Geçen yazımda anlattığım hazırlıkların ardından Milano ve Roma’yı gezdim, gördüm, geldim. Öncelikle şunu söylemek isterim eğer İtalya’da hızlı tren kullanacaksanız mutlaka “.italo” şirketini inceleyin. Benim şansa karşıma çıkmıştı iyi ki de çıkmış. Çok konforlu seyahati promosyonlar sayesinde ucuza getirebilirsiniz. http://www.italotreno.it/IT/Pagine/default.aspx
İlk durağımız Milano olduğu için bu yazımda oradan bahsetmek istedim. Haritayla gezmesi Roma’ya nazaran çok daha kolay olan, Duomo Katedrali dışında görülecek pek tarihi yapısı olmayan, insanların tarz ötesi oldukları bir şehir. Milano’yu genellikle İtalya’ya uygun görmüyor ve birazcık da dışlıyor gidip görenler. Sadece Roma’yla karşılaştırma olanağım olsa da bende de aynı hissiyat oldu. Ancak tek başına değerlendirdiğimde kendisine karşı boş olmadığımı fark ettim. Muhtemelen bunda İstanbul’da yaşıyor olmamın etkisi büyüktür.
PODYUMDAN SOKAĞA
- Milano, oldukça modern bir şehir ve küçük büyük, salaş kokoş herkes çok tarz. İnsanların kıyafetlerinde mutlaka ilgi çekici bir detay var. Ne kadınlar full makyajlı ne erkekler çok metroseksüel ancak hepsi podyumdan inmiş gibi. Koskoca sırt çantam ve koşu ayakkabılarımla kendimi ortama hiç yakıştıramadım açıkçası.

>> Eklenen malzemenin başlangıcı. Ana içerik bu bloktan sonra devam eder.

(** * Tsundoku: the episode acquisition pipeline

    A shallow embedding of [feeds/poller.py], [feeds/downloader.py] and
    [tsundoku/blueprints/api/__init__.py], and the properties of the
    pipeline that the design document states about them.

    Conventions.  Python [str] values are [string]s; a character is one
    byte, which is exact for ASCII text.  Python [int]s are [Z].  A [dict]
    with string keys is a [gmap string _].  Paths are POSIX paths.  Each
    loop is one control flow whose coroutines run to completion one after
    the other, so [await] is sequencing in the monad [M] below. *)

From Stdlib Require Import ZArith String Ascii List DecimalString DecimalPos
  DecimalZ Lia.
From stdpp Require Import gmap strings list fin_maps.

Open Scope Z_scope.
Open Scope string_scope.

(** ** Python text primitives *)

Module Py.

(** [str(n)] for an [int]: decimal digits, a leading minus sign when
    negative. *)
Definition str (z : Z) : string := NilZero.string_of_int (Z.to_int z).

Fixpoint zeros (n : nat) : string :=
  match n with
  | O => EmptyString
  | S k => String "0" (zeros k)
  end.

Definition is_sign (c : ascii) : bool :=
  (Ascii.eqb c "+" || Ascii.eqb c "-")%bool.

(** [s.zfill(width)]: pad with zeros on the left up to [width]; a leading
    sign stays in front of the padding. *)
Definition zfill (width : nat) (s : string) : string :=
  let n := String.length s in
  if (width <=? n)%nat then s
  else match s with
       | String c r =>
           if is_sign c then String c (zeros (width - n) +:+ r)
           else zeros (width - n) +:+ s
       | EmptyString => zeros (width - n)
       end.

(** The class [\w] of [re] on ASCII text: letters, digits, underscore. *)
Definition is_word (c : ascii) : bool :=
  let n := nat_of_ascii c in
  ((48 <=? n) && (n <=? 57) || (65 <=? n) && (n <=? 90)
   || (97 <=? n) && (n <=? 122) || (n =? 95))%nat%bool.

(** The longest run of word characters at the head of a string. *)
Fixpoint word_prefix (s : string) : string :=
  match s with
  | String c r => if is_word c then String c (word_prefix r) else EmptyString
  | EmptyString => EmptyString
  end.

Fixpoint drop (n : nat) (s : string) : string :=
  match n, s with
  | S k, String _ r => drop k r
  | _, _ => s
  end.

(** A match of the pattern [{(\w+)}] anchored at the head of [s]; the
    result is group 1.  [\w+] is greedy and neither brace is a word
    character, so the only candidate is the whole run after the brace. *)
Definition match_placeholder (s : string) : option string :=
  match s with
  | String c r =>
      if Ascii.eqb c "{" then
        let w := word_prefix r in
        match w, drop (String.length w) r with
        | String _ _, String d _ => if Ascii.eqb d "}" then Some w else None
        | _, _ => None
        end
      else None
  | EmptyString => None
  end.
(** X16.  Whatever the drawing gives and whatever the file system holds,
    [visualizeGraph] removes no directory and changes no file other than
    graph.png; and when it ends with an error, no file at all has changed. *)
Theorem visualizeGraph_touches_only_the_picture
    (image : IoResult (list Init.Byte.byte)) (dirname : Path) (fs : FileSystem) :
  dirs fs ⊆ dirs (visualizeGraph image dirname fs).1 /\
  (forall p, p <> graphPng dirname ->
     files (visualizeGraph image dirname fs).1 !! p = files fs !! p) /\
  (forall e, (visualizeGraph image dirname fs).2 = Raise e ->
     files (visualizeGraph image dirname fs).1 = files fs).
Proof.
  unfold visualizeGraph. fold (graphsDir dirname). fold (graphPng dirname).
  destruct image as [png|e0]; [|cbn; auto].
  assert (Hwrite : forall fs1 : FileSystem,
            dirs fs ⊆ dirs fs1 -> files fs1 = files fs ->
            let r := writeFileSync (graphPng dirname) png fs1 in
            dirs fs ⊆ dirs r.1 /\
            (forall p, p <> graphPng dirname -> files r.1 !! p = files fs !! p) /\
            (forall e, r.2 = Raise e -> files r.1 = files fs)).
  { intros fs1 Hd Hf. unfold writeFileSync.
    destruct (isDir (graphPng dirname) fs1); [cbn; rewrite Hf; auto|].
    destruct (isDir (parent (graphPng dirname)) fs1); cbn; rewrite Hf; [|auto].
    split; [exact Hd|]. split; [|discriminate].
    intros p Hp. apply lookup_insert_ne. congruence. }
  destruct (negb (existsSync (graphsDir dirname) fs)).
  - unfold mkdirSync.
    destruct (existsSync (graphsDir dirname) fs); [cbn; auto|].
    destruct (isDir (parent (graphsDir dirname)) fs); [|cbn; auto].
    specialize (Hwrite {| dirs := {[graphsDir dirname]} ∪ dirs fs; files := files fs |}).
    cbn zeta in Hwrite.
    destruct Hwrite as (Hd & Hf & He); [cbn; set_solver|reflexivity|].
    destruct (writeFileSync (graphPng dirname) png _) as [fs2 [[]|e]]; cbn in *;
      (split; [exact Hd|]; split; [exact Hf|]);
      [discriminate|intros e0 _; apply (He e); reflexivity].
  - specialize (Hwrite fs). cbn zeta in Hwrite.
    destruct Hwrite as (Hd & Hf & He); [set_solver|reflexivity|].
    destruct (writeFileSync (graphPng dirname) png fs) as [fs2 [[]|e]]; cbn in *;
      (split; [exact Hd|]; split; [exact Hf|]);
      [discriminate|intros e0 _; apply (He e); reflexivity].
Qed.

(** X17.  Saving the same picture twice is the same as saving it once: the
    second call succeeds on what the first left and leaves it as it is. *)
Theorem visualizeGraph_twice
    (png : list Init.Byte.byte) (dirname : Path) (fs : FileSystem) :
  isDir (parent dirname) fs = true ->
  isFile (graphsDir dirname) fs = false ->
  isDir (graphPng dirname) fs = false ->
  visualizeGraph (Done png) dirname (visualizeGraph (Done png) dirname fs).1
  = visualizeGraph (Done png) dirname fs.
Proof.
  intros Hup Hfile Hpng. rewrite (visualizeGraph_run png dirname fs) by assumption.
  cbn [fst]. rewrite visualizeGraph_run.
  - cbn [dirs files]. rewrite insert_insert_eq.
    rewrite (assoc_L (∪)), (idemp_L (∪)). reflexivity.
  - apply isDir_true. cbn [dirs]. apply isDir_true in Hup. set_solver.
  - unfold isFile in *. cbn [files]. apply bool_decide_eq_false.
    apply bool_decide_eq_false in Hfile.
    rewrite lookup_insert_ne; [exact Hfile|]. apply graphPng_not_graphsDir.
  - apply isDir_false. cbn [dirs]. apply isDir_false in Hpng.
    rewrite elem_of_union, elem_of_singleton.
    intros [Heq|Hin]; [exact (graphPng_not_graphsDir dirname Heq)|exact (Hpng Hin)].
Qed.

Lemma visualizeGraph_twice_witness :
  visualizeGraph (Done samplePng) sampleDirname
    (visualizeGraph (Done samplePng) sampleDirname sampleFs).1
  = visualizeGraph (Done samplePng) sampleDirname sampleFs.
Proof.
  apply (visualizeGraph_twice samplePng sampleDirname sampleFs); reflexivity.
Defined.

(** X18.  With a regular file named graphs where the directory should be,
    [visualizeGraph] takes it for the directory, does not create one, and the
    write fails with ENOTDIR; the file system is left as it was. *)
Theorem visualizeGraph_blocked_by_file
    (png : list Init.Byte.byte) (dirname : Path) (fs : FileSystem) :
  isFile (graphsDir dirname) fs = true ->
  isDir (graphsDir dirname) fs = false ->
  isDir (graphPng dirname) fs = false ->
  visualizeGraph (Done png) dirname fs = (fs, Raise ENOTDIR).
Proof.
  intros Hfile Hdir Hpng. unfold visualizeGraph.
  fold (graphsDir dirname). fold (graphPng dirname).
  unfold existsSync. rewrite Hfile, orb_true_r. cbn [negb].
  unfold writeFileSync, parentError.
  rewrite Hpng, parent_graphPng, Hdir, Hfile. reflexivity.
Qed.

Lemma visualizeGraph_blocked_by_file_witness :
  visualizeGraph (Done samplePng) sampleDirname blockedFs = (blockedFs, Raise ENOTDIR).
Proof.
  apply (visualizeGraph_blocked_by_file samplePng sampleDirname blockedFs); reflexivity.
Defined.

End Visualizer.
Lemma next_node_spec h s l :
  rep h s l ->
  next_node h s NULL = Some (default NULL (fst <$> head l), snd <$> head l) /\
  forall l1 a d l2, l = l1 ++ (a, d) :: l2 ->
    next_node h s a = Some (default NULL (fst <$> head l2), snd <$> head l2).
Proof.
  intros [H _].
  assert (Hstep : forall p l', chain h p l' NULL ->
    (if p =? NULL then Some (NULL, None) else n ← h !! p; Some (p, Some (n_datum n)))
    = Some (default NULL (fst <$> head l'), snd <$> head l')).
  { intros p [|[b e] l'] Hc; simpl in Hc; [by subst|].
    destruct Hc as (-> & Hb & n & Hn & <- & _).
    rewrite (proj2 (Z.eqb_neq _ _) Hb), Hn. done. }
  split.
  - unfold next_node. simpl. by apply Hstep.
  - intros l1 a d l2 ->. apply chain_app in H as (m & _ & (-> & Ha & n & Hn & _ & H)).
    unfold next_node. rewrite (proj2 (Z.eqb_neq _ _) Ha), Hn. simpl. by apply Hstep.
Qed.

Lemma insertNext_spec h s l1 a e x l2 new d :
  rep h s (l1 ++ (a, e) :: x :: l2) -> new <> NULL -> h !! new = None ->
  exists h' s', insertNext h s a new d = Some (h', s') /\
    rep h' s' (l1 ++ (a, e) :: (new, d) :: x :: l2).
Proof.
  intros Hr Hnew Hfr.
  destruct (htrep_elem _ _ _ _ a e Hr) as (Ha & na & Hna & _); [set_solver|].
  assert (Hna' : new <> a) by congruence. destruct Hr as [H Ht]. unfold insertNext.
  rewrite (proj2 (Z.eqb_neq _ _) Ha), (proj2 (Z.eqb_neq _ _) Hnew), Hna. simpl.
  rewrite lookup_insert_ne, Hna by done. simpl. do 2 eexists. split; [done|].
  split.
  - exact (chain_link h _ l1 a e (x :: l2) na new (mkNode (n_next na) d)
      H Hna Hfr Hnew eq_refl).
  - rewrite Ht. destruct l2 as [|[u v] l2 _] using rev_ind.
    + destruct x as [b f]. change ([(b, f)]) with ([] ++ [(b, f)]).
      rewrite !app_comm_cons, !app_assoc, !last_addr_snoc. done.
    + rewrite !app_comm_cons, !app_assoc, !last_addr_snoc. done.
Qed.

Lemma ls_removeNext_spec h s l1 a e b f x l2 :
  rep h s (l1 ++ (a, e) :: (b, f) :: x :: l2) ->
  exists h' s', removeNext h s a = Some (true, h', s') /\
    rep h' s' (l1 ++ (a, e) :: x :: l2).
Proof.
  intros Hr.
  destruct (htrep_elem _ _ _ _ a e Hr) as (Ha & na & Hna & _); [set_solver|].
  destruct (htrep_elem _ _ _ _ b f Hr) as (Hb & nb & Hnb & _); [set_solver|].
  pose proof (htrep_head_null _ _ _ _ Hr) as Hh.
  assert (Hhd : l_head s <> NULL) by (rewrite Hh; by destruct l1).
  destruct (htrep_bypass _ _ _ _ _ _ _ _ _ _ _ Hr Hna Hnb) as [Hr' Hbn].
  assert (Hnx : n_next na = b).
  { destruct Hr as [H _].
    apply chain_app in H as (m & _ & (-> & _ & n & Hn & _ & (Heq & _))).
    by simplify_eq. }
  unfold removeNext.
  rewrite (proj2 (Z.eqb_neq _ _) Hhd), (proj2 (Z.eqb_neq _ _) Ha), Hna. simpl.
  rewrite Hnx, (proj2 (Z.eqb_neq _ _) Hb), Hnb. simpl. do 2 eexists. split; [done|].
  apply htrep_delete_ne; [done|].
  replace (l_tail s) with (if l_tail s =? b then a else l_tail s); [done|].
  destruct (Z.eqb_spec (l_tail s) b) as [E|]; [|done].
  destruct Hr as [_ Ht]. rewrite E in Ht. exfalso. revert Hbn. rewrite Ht.
  destruct l2 as [|[u v] l2 _] using rev_ind.
  - destruct x as [c g]. change ([(c, g)]) with ([] ++ [(c, g)]).
    rewrite !app_comm_cons, !app_assoc, !last_addr_snoc, fmap_app. set_solver.
  - rewrite !app_comm_cons, !app_assoc, !last_addr_snoc, !fmap_app. set_solver.
Qed.
(* ===== verification/HashSimple.v ===== *)
(** * HashSimple: the chained hash table of lib/libc/misc/HashSimple.C

    A chain of nodes is owned by exactly one bucket and no pointer to a node
    leaves the class, so a bucket is modelled by the list of its (key, datum)
    pairs, in chain order.  The table itself is an array indexed with bounds:
    an access outside it is stuck ([None]).  [mem] lists the sizes of the
    tables obtained from ALLOC and not yet returned. *)

From stdpp Require Import base numbers option gmap list.
From S2P Require Import K42 Prelude.

Module HashSimple.

Abbreviation node := (Z * Z)%type (only parsing).

Record t := mkHash {
  hashTable : list (list node);
  hashMask : Z;
  numNodes : Z;
  isInitial : bool;   (* hashTable == initialTable *)
  mem : list Z;
}.

Definition InitialHashTableSize : Z := 4.
Definition sizeof_HashNode : Z := 8.

(** The constructor. *)
Definition HashSimpleBase : t :=
  mkHash (replicate (Z.to_nat InitialHashTableSize) []) (InitialHashTableSize - 1) 0 true [].

Section ops.
Context (keyshift : Z).

Definition hash (s : t) (key : Z) : Z := Z.land (Z.shiftr key keyshift) (hashMask s).

Definition enqueue (s : t) (n : node) : option t :=
  let index := hash s n.1 in
  chainHead ← hashTable s !! Z.to_nat index;
  Some (mkHash (<[Z.to_nat index := n :: chainHead]> (hashTable s))
          (hashMask s) (uadd (numNodes s) 1) (isInitial s) (mem s)).

(** ALLOC::free(table, size): returning a block that was not allocated is stuck. *)
Definition free_table (m : list Z) (size : Z) : option (list Z) :=
  _ ← find_first (Z.eqb size) m; Some (remove_first (Z.eqb size) m).

Definition destroy (s : t) : option t :=
  _ ← assertK (numNodes s =? 0);
  m ← (if isInitial s then Some (mem s)
       else free_table (mem s) (umul sizeof_HashNode (uadd (hashMask s) 1)));
  Some (mkHash [] (hashMask s) (numNodes s) (isInitial s) m).

(** while (2*numNodes >= i) i = 2*i; *)
Fixpoint grow (fuel : nat) (num i : Z) : option Z :=
  match fuel with
  | O => None
  | S fuel => if i <=? umul 2 num then grow fuel num (umul 2 i) else Some i
  end.

Fixpoint enqueue_chain (s : t) (c : list node) : option t :=
  match c with
  | [] => Some s
  | e :: nexte => s' ← enqueue s e; enqueue_chain s' nexte
  end.
Lemma getListTail_spec m s l ffl l2 :
  inv2 m s l ffl l2 -> count ffl = 0 ->
  exists m' s' ffl' l' l2', getListTail m s ffl = Some (m', s', ffl') /\ inv2 m' s' l' ffl' l2' /\
    relinked m m' /\ l = l' ++ l2' /\ (length l2' <= 1)%nat /\ (l2' = [] -> l = []).
Proof.
  intros H E. pose proof (empty_list _ _ _ _ _ (inv2_sym _ _ _ _ _ H) E) as ->.
  unfold getListTail. rewrite E. simpl. pose proof H as [Hm (Hd & Hok & Hc) _ _].
  destruct l as [|a l _] using rev_ind.
  { destruct Hd as [_ ->]. simpl. exists m, s, ffl, [], [].
    split_and!; (done || apply relinked_refl || (simpl; lia)). }
  apply Forall_app in Hok as [Hok Hoka]. apply Forall_cons in Hoka as [(n & Hn & Hfc) _].
  pose proof (content_length m a n Hm Hn Hfc) as Hlen. pose proof (inv2_bound _ _ _ _ _ H) as Hb.
  destruct (dll_pop_back m _ _ a l n Hd Hn) as (Et & Ha & Hal & Hnx & Hl).
  rewrite Et, (proj2 (Z.eqb_neq _ _) Ha), Hn. simpl. unfold PER_FRAME_ELEM in Hfc.
  rewrite frames_app, frames_cons, !length_app in *. simpl in Hb, Hc.
  assert (Hun : exists m1 hd, (if negb (fi_prev n =? NULL) then
         n2 ← m !! fi_prev n; Some (<[fi_prev n := set_dnext NULL n2]> m, head s)
       else Some (m, NULL)) = Some (m1, hd) /\ dll m1 hd (fi_prev n) l /\ relinked m m1 /\ m1 !! a = Some n).
  { change (dprev n) with (fi_prev n) in Hl. destruct (last l) as [b|] eqn:El.
    - destruct Hl as (-> & Hb' & nb & Hnb & Hd'). rewrite (proj2 (Z.eqb_neq _ _) Hb'). simpl.
      rewrite Hnb. simpl. do 2 eexists. split; [done|]. split; [done|].
      split; [by apply relinked_insert with nb|]. rewrite lookup_insert_ne; [done|].
      intros ->. apply Hal. apply last_Some_elem_of in El. done.
    - destruct Hl as [-> _]. apply last_None in El as ->. simpl. exists m, NULL.
      split_and!; (done || apply relinked_refl). }
  destruct Hun as (m1 & hd & -> & Hd1 & Hre1 & Hn1). simpl. rewrite Hn1. simpl.
  rewrite uadd_small, usub_small by lia.
  assert (Hre : relinked m (<[a := set_dprev NULL n]> m1)).
  { eapply relinked_trans; [done|]. by apply relinked_insert with n. }
  do 5 eexists. split; [done|]. split; [|split; [done|split_and!; [done|simpl; lia|done]]].
  eapply (inv2_relink _ _ _ _ _ _ _ l _ [a] H Hre); simpl.
  - by apply dseg_insert_ne.
  - by apply (dll_singleton m1 a n).
  - by rewrite app_nil_r.
  - lia.
  - rewrite frames_cons, length_app. simpl. lia.
Qed.

Lemma freeList_spec m s l ffl l2 :
  inv2 m s l ffl l2 -> 0 < count ffl ->
  exists m' s', freeList m s ffl = Some (m', s', init) /\ inv2 m' s' (l2 ++ l) init [] /\
    relinked m m'.
Proof.
  intros H Hpos. unfold freeList. destruct (Z.ltb_spec 0 (count ffl)); [|lia]. simpl.
  pose proof H as [Hm (Hd1 & Hok1 & Hc1) (Hd2 & Hok2 & Hc2) _].
  pose proof (inv2_bound _ _ _ _ _ H) as Hb.
  destruct (dll_nil_iff _ _ _ _ Hd1) as [Hn1 _]. destruct (dll_nil_iff _ _ _ _ Hd2) as [_ Hn2].
  assert (Hl2 : l2 <> []) by (intros ->; simpl in Hc2; lia).
  destruct (Z.eqb_spec (count s) 0) as [E|E]; simpl.
  - pose proof (empty_list _ _ _ _ _ H E) as ->. rewrite app_nil_r.
    do 2 eexists. split; [done|]. split; [|apply relinked_refl].
    eapply (inv2_relink _ _ _ _ _ _ _ _ _ _ H (relinked_refl m)); simpl; try done.
    by rewrite app_nil_r.
  - assert (Hl1 : l <> []) by (intros ->; simpl in Hc1; lia).
    destruct l as [|a l]; [done|]. pose proof Hd1 as (Eh & Ha & na & Hna & _).
    destruct l2 as [|b l2 _] using rev_ind; [done|].
    pose proof (dll_tail _ _ _ _ _ Hd2) as Et.
    destruct (dseg_elem _ _ _ _ _ _ b Hd2 ltac:(set_solver)) as (Hb0 & nb & Hnb).
    rewrite Et, Eh, Hnb. simpl.
    assert (Hba : b <> a).
    { intros ->. by apply (inv2_groups _ _ _ _ _ a H ltac:(set_solver)); set_solver. }
    rewrite lookup_insert_ne, Hna by done. simpl.
    rewrite Et in Hd2. rewrite Eh in Hd1.
    destruct (dll_concat m (head ffl) b (l2 ++ [b]) a (tail s) (a :: l) nb na Hd2 Hd1) as [Hcat _]; try done.
    { intros x Hx Hx'. by apply (inv2_groups _ _ _ _ _ x H Hx'). }
    do 2 eexists. split; [done|].
    assert (Hre : relinked m (<[a := set_dprev b na]> (<[b := set_dnext a nb]> m))).
    { apply relinked_trans with (<[b := set_dnext a nb]> m); [by apply relinked_insert with nb|].
      apply relinked_insert with na; [by rewrite lookup_insert_ne|done..]. }
    split; [|done]. eapply (inv2_relink _ _ _ _ _ _ _ _ _ [] H Hre); simpl; try done.
    + rewrite app_nil_r. apply (Permutation_app_comm (a :: l)).
    + rewrite frames_app, length_app, Hc1, Hc2, uadd_small by lia. lia.
Qed.

(** ** kosher *)

Lemma kosher_loop_spec m fuel : forall l cur prev tl disc,
  mem_ok m -> dseg m cur prev l NULL tl -> Forall (group_ok m) l -> (length l < fuel)%nat ->
  0 <= disc -> disc + Z.of_nat (length (frames m l)) < 2 ^ 64 ->
  kosher_loop fuel m cur prev disc = Some (tl, disc + Z.of_nat (length (frames m l))).
Proof.
  induction fuel as [|fuel IH]; intros l cur prev tl disc Hm Hd Hok Hf H0 Hb; [lia|]. simpl.
  destruct l as [|a l].
  - destruct Hd as [-> ->]. simpl. do 2 f_equal. lia.
  - destruct Hd as (-> & Ha & n & Hn & Hp & Hd). rewrite (proj2 (Z.eqb_neq _ _) Ha), Hn. simpl.
    apply Forall_cons in Hok as [(n' & Hn' & Hfc) Hok]. assert (n' = n) as -> by congruence.
    pose proof (content_length m a n Hm Hn Hfc) as Hlen. rewrite frames_cons, length_app in *.
    assert (Hchk : (if fi_next n =? NULL then Some tt
      else n2 ← m !! fi_next n; assertK (fi_prev n2 =? a)) = Some tt).
    { change (fi_next n) with (dnext n). destruct l as [|b l].
      - by destruct Hd as [-> _].
      - destruct Hd as (-> & Hb' & nb & Hnb & Hpb & _). rewrite (proj2 (Z.eqb_neq _ _) Hb'), Hnb.
        simpl. change (fi_prev nb) with (dprev nb). by rewrite Hpb, Z.eqb_refl. }
    rewrite Hchk. simpl. unfold PER_FRAME_ELEM in Hfc.
    rewrite (uadd_small (frameCount n)), uadd_small by lia.
    rewrite (IH l _ _ tl) by (done || simpl in Hf; lia). do 2 f_equal. lia.
Qed.

Lemma kosher_spec m s l s2 l2 : inv2 m s l s2 l2 -> kosher m s = Some tt.
Proof.
  intros H. pose proof H as [Hm (Hd & Hok & Hc) _ _]. pose proof (inv2_bound _ _ _ _ _ H) as Hb.
  unfold kosher. destruct (Z.eqb_spec (count s) 0) as [E|E].
  - pose proof (empty_list _ _ _ _ _ H E) as ->. destruct Hd as [-> ->]. done.
  - destruct l as [|a l]; [simpl in Hc; lia|]. pose proof Hd as (-> & _ & n & Hn & Hp & _).
    rewrite Hn. cbn [mbind option_bind]. change (fi_prev n) with (dprev n). rewrite Hp.
    pose proof (groups_length _ _ _ _ _ H). pose proof Hd as (Eh & _).
    rewrite Eh in Hd.
    rewrite (kosher_loop_spec m (S (size m)) (a :: l) a NULL (tail s) 0 Hm Hd Hok) by lia.
    simpl. rewrite Z.eqb_refl. simpl. by rewrite Hc, Z.eqb_refl.
Qed.

(** ** Conservation of frames *)

(** Two lists in one memory and the frames their client holds. *)
Record state := mkState { st_mem : memory; st_a : t; st_b : t; st_held : list Z }.

Inductive op :=
| Free (addr : Z)          (* a.freeFrame(addr), a frame the client holds *)
| Get                      (* a.getFrame() *)
| GetUpTo (n : Z)          (* a.getUpTo(n, &b) *)
| GetList (n : Z)          (* a.getList(n, &b) *)
| GetGroup                 (* a.getList(&b), allowed when b is empty *)
| GetGroupTail             (* a.getListTail(&b), allowed when b is empty *)
| FreeList                 (* a.freeList(&b), allowed when b is not empty *)
| Swap.                    (* the client exchanges the roles of a and b *)

(** A call whose precondition does not hold is not made. *)
Definition exec (x : state) (o : op) : option state :=
  let '(mkState m a b held) := x in
  match o with
  | Free addr =>
      if decide (addr ∈ held) then
        '(m', a') ← freeFrame m a addr;
        Some (mkState m' a' b (remove_first (Z.eqb addr) held))
      else Some x
  | Get =>
      '(addr, m', a') ← getFrame m a;
      Some (mkState m' a' b (if addr =? 0 then held else addr :: held))
  | GetUpTo n =>
      if decide (is_uval n) then
        '(_, m', a', b') ← getUpTo m a b n; Some (mkState m' a' b' held)
      else Some x
  | GetList n =>
      if decide (is_uval n) then
        '(_, m', a', b') ← getList m a b n; Some (mkState m' a' b' held)
      else Some x
  | GetGroup =>
      if count b =? 0 then '(m', a', b') ← getList1 m a b; Some (mkState m' a' b' held)
      else Some x
  | GetGroupTail =>
      if count b =? 0 then '(m', a', b') ← getListTail m a b; Some (mkState m' a' b' held)
      else Some x
  | FreeList =>
      if 0 <? count b then '(m', a', b') ← freeList m a b; Some (mkState m' a' b' held)
      else Some x
  | Swap => Some (mkState m b a held)
  end.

- Neredeyse her caddede devasa bir Zara, Bershka, Pull & Bear, Oysho, Stradivarius… var. Kısacası tam biz kızlara göre. Özellikle Zara’ların üç beş katlı mağazalarına bayıldım. Üstelik fiyatlar gerçekten çok iyi; tabii kendi insanları için. Zaten bu kadar şık olabilmelerini ona bağladım çünkü alım gücü bayağı yerinde.
- En sevdiğim olaylardan biri ise ‘aperativo’ dedikleri, bazı mekanlarda yapılan yeme içme faaliyetleri oldu. Saat 18.00 gibi başlayıp 22.00’ye kadar sürüyor. Bir içki parası veriyorsunuz ve açık büfede olan tüm o muhteşem yiyeceklerden sınırsızca yiyebiliyorsunuz. Biz Torino caddesinin sonunda yer alan Celestino caddesindeki Cheese Cafe’yi keşfettik. Devasa ve çok lezzetli bir Long Island’a 10 Euro verip onlarca değişik yemekten patlayana kadar yedik.
- Turist sayısının çok fazla olduğu Duomo meydanındaki sokak satıcıları ise insanı gerçekten canından bezdiriyor. Kolunuza ip bileklik takmaya çalışanlardan ‘selfie çubuğunu’ burnunuza sokanlara kadar rahatsız edici birçok satıcı var. Onların yüzünden istediğimiz gibi fotoğraf bile çekemedik çünkü gerçekten nefes aldırmıyorlar. Üstelik yüzsüzler de… Yine de ters konuşup sesinizi biraz yükselttiğiniz zaman uzaklaşıyorlar ancak ortam mayın tarlası gibi hiç bitmiyorlar.
SON OLARAK…
Milano’ya kadar gelmişken risotto yemeden hayatta dönmem diye diye bayağı yemeden döndüm. Çünkü panzerotti denen bir sokak lezzetinin üzerine dondurmayı hüpletince, vakit de az olduğu için kısmet olmadı. Bu arada panzerotti (bizim pişiye benziyor ama içi bol malzemeli, tadı muhteşem) yemek isterseniz meydanın oralardaki bir ara sokakta (Adres: Via Santa Radegonda, 16, Milano) LUINI diye küçük bir yer en meşhuru imiş. Tabii risotto’yu yiyemeyince biraz araştırıp İstanbul Kanyon’daki (başka yerlerde de var) Carluccio`s adlı mekandakinin çok iyi olduğunu okudum. Henüz denemesem de azimliyim, orada yiyemedim bari burada yiyip nefsimi körelteyim.
Ve bir dipnot: Umarım bir gün bizler de bisiklet ve scooter’larımızla şehirde rahatça yol alabilme medeniyetine erişiriz.